With the local government elections looming, the World Cup must be a blessing in disguise for beleaguered municipalities facing the wrath of angry residents. They can now ban marches with impunity, using the World Cup as an excuse; hence their eager embrace of a directive that usurps their own powers and functions.

Seen in this light, the ban could be seen as an intensification of a recent trend towards suppressing the waves of protest action that have engulfed Jacob Zuma’s administration.

If this is a correct reading of the ban, then we have a much more serious problem on our hands than a misguided, but ultimately time-bound bout of censorship. It unsettles the well-worn assertion of many political analysts that Jacob Zuma’s administration is more open and tolerant of dissenting views than the Mbeki administration.

Many activists in the cities where the ban is in effect say that they have all but given up on notifying municipalities, and are marching anyway. Add the ‘shoot to kill’ approach, the moves towards militarisation of the police, and the beefing up of security capacity for the World Cup into the mix, and we have a problem waiting to happen.
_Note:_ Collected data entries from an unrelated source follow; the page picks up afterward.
(** ** Rows from the trader's transactions (parseClosePositionFromTransaction) *)

(** One event of a transaction: the row it gives, or go on with the next. *)
Definition txEventTrade (tx : HorizonTx) (who : string) (e : TxEvent) : option Trade :=
  let row trader asset dir kind size price entry pnl := Some {|
    t_id := tx_id tx; t_txHash := tx_hash tx; t_trader := trader; t_asset := asset; t_direction := dir;
    t_type := kind; t_size := size; t_price := price; t_entryPrice := entry; t_pnl := pnl;
    t_timestamp := tx_created_at tx |} in
  match te_topic e with
  | Some (inr (NStr topic)) =>
      match te_data e with
      | inl _ => None
      | inr data =>
          if String.eqb topic "position_closed" then
            let close trader asset dirVal size entry exit_ pnl :=
              row (orN trader (NStr who)) (orN asset (NStr "Unknown")) (closeDirection dirVal) close_
                (amountOf size) (amountOf exit_) (Some (amountOf entry)) (Some (amountOf pnl)) in
            match data with
            | NArr l => close (at_ l 1) (at_ l 2) (at_ l 3) (at_ l 4) (at_ l 5) (at_ l 6) (at_ l 7)
            | NOther =>
                let f i name := orN (prop data i) (prop data name) in
                let amount i name := orN (f i name) (NBig 0) in
                close (orN (f "1" "trader") (NStr who)) (orN (f "2" "asset") (NStr "Unknown")) (f "3" "direction")
                  (amount "4" "size") (amount "5" "entry_price") (amount "6" "exit_price") (amount "7" "pnl")
            | _ => None
            end
          else if String.eqb topic "position_liquidated" then
            match data with
            | NArr l =>
                if negb (isStr (at_ l 1) who) then None
                else match jsBigInt (ifMissing (at_ l 4) (NNum 0)), jsBigInt (ifMissing (at_ l 6) (NNum 0)) with
                     | inr size, inr price =>
                         row (at_ l 1) (NStr (jsText (ifMissing (at_ l 2) (NStr "Unknown")))) (liqDirection (at_ l 3))
                           liquidation (bigIntToNumber size) (bigIntToNumber price) None None
                     | _, _ => None
                     end
            | _ => None
            end
          else if String.eqb topic "cross_liq" then
            match data with
            | NArr l =>
                if negb (isStr (at_ l 0) who) then None
                else match jsBigInt (ifMissing (at_ l 1) (NNum 0)) with
                     | inr pnl => row (at_ l 0) (NStr "CROSS") Long liquidation zeroN zeroN None (Some (bigIntToNumber pnl))
                     | _ => None
                     end
            | _ => None
            end
          else None
      end
  | _ => None
  end%string.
Do the SAPS understand the implications of their actions? If TNS’ survey is correct, and levels of discontent have reached dangerously high levels, it could take one incident where an over-stressed policeman – ill-trained in crowd management – shoots to kill in an ‘illegal’ protest, to spark a social explosion.

Many South Africans who lived through the horrors of apartheid resist using the word ‘repression’ too lightly, and for understandable reasons. But if one considers the definition of repression by social movement theorist Charles Tilly as “any action by another group that raises the contender’s cost of collective action,” then we are, in fact, seeing the rise of state repression.

Furthermore, social movement research analysing volatile situations over a period of two centuries, has shown that repression is an ineffective way of containing mass dissent. Ironically, it can fuel an intensification of mass protest, as ‘injustice frames’ are created around the state, strengthening the resolve of protestors to remove the state.

Repression can also lead to grievances being driven underground, pursued by leaders who may become as belligerent as their oppressors. In some countries, the end result has been the creation of terrorist groups. So the solution creates the problem.

Which way South Africa goes is, to an extent, in the hands of the SAPS, and if recent indications are anything to go by, our future is not in safe hands.

Feel it. It is here — the return of state repression.